Rethinking a mature garden
Diamonds may be forever, but most plantings aren't
Figuring out how to assess a mature garden isn't easy — even for a landscape designer.
When Janet Bell and her husband bought their North Fair Oaks home in 1999, there was very little outside worth saving. So they set about reshaping the front yard and adding shade to the exposed back by planting two flowering pears.
Although Bell suggests pruning trees about every three years, these soon grew to be 15 feet tall.
The front didn't fare much better.
Bell succumbed to the temptation to plant a large Chinese elm to fill in an empty corner.
"I don't usually plant them for others unless they have more room," she said, but soon the huge tree kept the sun from roses and grass.
"It was dominating.
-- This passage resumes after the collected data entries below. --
(** C9. The teardown of a mounted provider unsubscribes the listener
    the effect registered. From then on a pushed session change changes
    nothing at all, and whatever else happens, the listener is never
    called again and the user value stays what it was. *)
Theorem teardown_silences_listener w :
  phase w = Mounted →
  let w' := step Unmount w in
  phase w' = Unmounted ∧
  (∀ h, held w = Some h →
        new_log w w' = [Unsubscribed h] ∧ h ∉ subscribers w') ∧
  (∀ pushes : list (option Session), run (Push <$> pushes) w' = w') ∧
  (∀ sts : list Step,
      user (run sts w') = user w' ∧
      listener_calls (log (run sts w')) = listener_calls (log w')).
Proof.
  intros Hp. cbn zeta. pose proof (torn_down_cleanup w Hp) as Ht.
  split; [apply Ht|]. split; [|split].
  - intros h Hh. split; [|by apply Ht; cbn [step]; rewrite Hp; unfold cleanup; rewrite Hh].
    unfold new_log. cbn [step]. rewrite Hp. unfold cleanup. rewrite Hh. cbn.
    apply drop_app_length.
  - intros pushes. induction pushes as [|s pushes IH]; [done|].
    rewrite fmap_cons, run_cons, torn_down_push by done. apply IH.
  - intros sts. revert Ht. generalize (step Unmount w). clear.
    induction sts as [|st sts IH]; intros w Ht; [done|].
    rewrite run_cons. destruct (torn_down_step st w Ht) as (Ht' & Hu & Hl).
    destruct (IH _ Ht') as [-> ->]. done.
Qed.

(** C10, as amended. Under an [AuthProvider], with nothing but other
    components in between, [useAuth] returns the context object of that
    provider, whose one property [user] holds the provider's current
    user value; with no provider above the caller it returns null. *)
Theorem useAuth_returns_context (between rest : list Node) w :
  Forall (λ n, n = Element) between →
  useAuth (between ++ AuthProvider w :: rest) = Object [("user", user w)] ∧
  useAuth between = Null.
Proof.
  intros Hb. induction Hb as [|n between -> _ IH]; [done|].
  cbn. apply IH.
Qed.

End AuthFacts.

(** * The hook and the provider on concrete data *)

Section Examples.
Import Ref.

Local Ltac compute_eq := compute_done.

(** All six queries succeed on the sample data. *)
Lemma sample_succeeds (c : Coll) : failure (answer c (remote (fresh (sample [])))) = None.
Proof. destruct c; compute_eq. Qed.

(** Initial load, as in the scenario of the spec: three categories, two
    regions, no announcement. *)
Example initial_load :
  let w' := snd (fetchData (fresh (sample []))) in
  ((λ row : Obj, row !! "name") <$> categories (store w')) =
    [Some (VStr "farmelife"); Some (VStr "foodelife"); Some (VStr "pennyekart")] ∧
  ((λ row : Obj, row !! "malayalam_name") <$> panchayaths (store w')) =
    [Some (VStr "a"); Some (VStr "b")] ∧
  announcements (store w') = [] ∧
  loading (store w') = false.
Proof. repeat split; compute_eq. Qed.

Lemma fetchData_all_succeed_witness :
  let w := fresh (sample []) in
  (∀ c, failure (answer c (remote w)) = None) ∧
  notifications (store (snd (fetchData w))) =
    [notification "n3" "admin" "2025-01-03"; notification "n1" "all" "2025-01-01"].
Proof.
  cbn zeta. split; [exact sample_succeeds|].
  destruct (fetchData_all_succeed (fresh (sample [])) sample_succeeds)
    as (_ & _ & _ & _ & _ & _ & _ & _ & Hn).
  rewrite Hn. compute_eq.
Defined.

(** C1 as stated fails: the remote returns a notification addressed to
    "everyone"; all six queries succeed, and the notifications of the
    hook are not the rows of the reply. *)
Lemma notifications_not_exact_counterexample :
  let w := fresh (sample []) in
  (∀ c, failure (answer c (remote w)) = None) ∧
  rows_of (answer Notifications (remote w)) =
    [notification "n3" "admin" "2025-01-03"; notification "n2" "everyone" "2025-01-02";
     notification "n1" "all" "2025-01-01"] ∧
  notifications (store (snd (fetchData w))) ≠ rows_of (answer Notifications (remote w)).
Proof.
  cbn zeta. split; [exact sample_succeeds|]. split; compute_eq.
Qed.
I fell into the trap of 'I want something big now,' which I watch with other people. I'm cautious with clients to talk about the future.
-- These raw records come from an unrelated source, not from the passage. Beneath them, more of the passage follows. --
(* ===== verification/Faces.v ===== *)
(** * The face record

    The dictionary [face_data] built in the main loop
    (src/face_detection.py, lines 94-104), and the timestamp order used by
    every [sort(key=lambda x: x['timestamp'])] of the program. *)

From Stdlib Require Import ZArith QArith List String Floats Lia.
From S2P Require Import Prelude.
Import ListNotations.

Local Open Scope Z_scope.
Local Open Scope py_scope.

(** One detected face at one sampled frame. [confidence] is a float64;
    [timestamp] is [frame_count / fps], kept exact. *)
Record face := mk_face {
  timestamp : Q;
  x : Z;
  y : Z;
  width : Z;
  height : Z;
  confidence : float;
  speakerId : string;
  center_x : Z;
  center_y : Z
}.

(** Lines 94-104, with [center_x = x + w // 2]. *)
Definition face_data (ts : Q) (x y w h : Z) (conf : float) (speaker_id : string) : face :=
  mk_face ts x y w h conf speaker_id (x + w // 2) (y + h // 2).

(** The sort key [x['timestamp']] with Python's [<]. *)
Definition ts_lt (a b : face) : bool := qltb (timestamp a) (timestamp b).

(** What smoothing keeps of a face: everything but the position. *)
Definition track_key (f : face) : Q * Z * Z * float * string :=
  (timestamp f, width f, height f, confidence f, speakerId f).

Definition speaker_is (s : string) (f : face) : bool := String.eqb (speakerId f) s.

(** The Detection of the specification's data model (its section 3): a
    non-negative timestamp and box, a confidence within [0, 100], and the
    centre derived from the box. *)
Definition detection_typed (f : face) : Prop :=
  (0 <= timestamp f)%Q /\ 0 <= x f /\ 0 <= y f /\ 0 <= width f /\ 0 <= height f /\
  (0 <=? confidence f)%float = true /\ (confidence f <=? 100)%float = true /\
  center_x f = x f + width f // 2 /\ center_y f = y f + height f // 2.

(** ** The timestamp order is a strict weak order *)

Lemma ts_lt_irrefl f : ts_lt f f = false.
Proof. apply qltb_false_iff. apply Qle_refl. Qed.

Lemma ts_lt_trans a b c : ts_lt a b = true -> ts_lt b c = true -> ts_lt a c = true.
Proof. unfold ts_lt. rewrite !qltb_iff. apply Qlt_trans. Qed.

Lemma ts_lt_neg_trans a b c : ts_lt a b = false -> ts_lt b c = false -> ts_lt a c = false.
Proof. unfold ts_lt. rewrite !qltb_false_iff. intros H1 H2. eapply Qle_trans; eassumption. Qed.

Lemma le_by_ts a b : le_by ts_lt a b <-> (timestamp a <= timestamp b)%Q.
Proof. unfold le_by, ts_lt. apply qltb_false_iff. Qed.

#[export] Hint Resolve ts_lt_irrefl ts_lt_trans ts_lt_neg_trans : magic.

(** ** Speakers in first-seen order *)

(** The distinct speaker ids of a face list, in order of first
    appearance: the key order of any insertion-ordered dictionary keyed
    by [speakerId]. *)
Definition add_id (ids : list string) (s : string) : list string :=
  if existsb (String.eqb s) ids then ids else ids ++ [s].

Definition speaker_order (faces : list face) : list string :=
  fold_left (fun ids f => add_id ids (speakerId f)) faces [].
"I didn't listen to my own advice," she said.
Ten years later, she's listening — and removing the biggest offenders: the pair of pear trees and the Chinese elm, as well as a couple of other smaller trees in back.
Over the years, Bell has added a small deck and pavers under an outdoor dining table and chairs in the narrow back yard. She's decided to keep most of what she planted 10 years ago, including her Chinese Snowball viburnum.
"Everything else I made smaller and more open underneath," she said.
Assessing a mature garden involves more than looking at plants inside one's yard. One's neighbors' plantings can have a huge impact on shade, and on how well things thrive or don't on your side of the fence.
But as time passes, the neighbor's oak began to dominate a corner of Bell's backyard.
"I never noticed the oak, but now I'm cutting back the pittosporum under it," she said.
She's keeping her own cork oak in an opposite corner, now soaring more than 30 feet tall. "It's a wonderful tree, not as sensitive to water," she said.
Most of her sun-seeking plants are thriving in pots, with a drip system delivering water to the tomatoes, cucumbers, herbs, lime and lemons. "Next year I'll do more," she added.
She even encourages "what some would call invasive things," she said, pointing to a purple mass of tricillium. "It keeps changing, and I like that."
Bell, who owns her own landscaping firm, Janet Bell & Associates, Menlo Park, is known for planting for year-round color.
"My big thing is flowers all year," she said, pointing to last summer's salvia, roses, yarrow and tricillium. In fall, the aconitum (from the buttercup family) will be blooming. In winter, she'll cut things back as they go dormant, readying her yard for a spring showing of dogwood, flowering cherries, snowballs and many varieties of true geraniums.
Her favorites are scented, with names like Chocolate Candy, ginger and Johnson's Blue.
She's also fond of the pair of climbing Sally Holmes roses that flank her front gate.
Now that the huge Chinese elm is gone, Bell has planted a cotinus Royal Purple.
"In winter, it's very open, but you're not in the garden between November and March. Why not let the sun in and have plants with great flowers?" she said.
Bell has planted a narrow strip between her home and her neighbor's with a rhododendron, camellias, wisteria and garrya elliptica, which creates an effective screen.
"People have to realize their plants are living things. It's won't look the same in five or 10 years. Be ready to do some changes," she said.
As for that Chinese elm, she said: "It was a really pretty tree but just not in the right spot."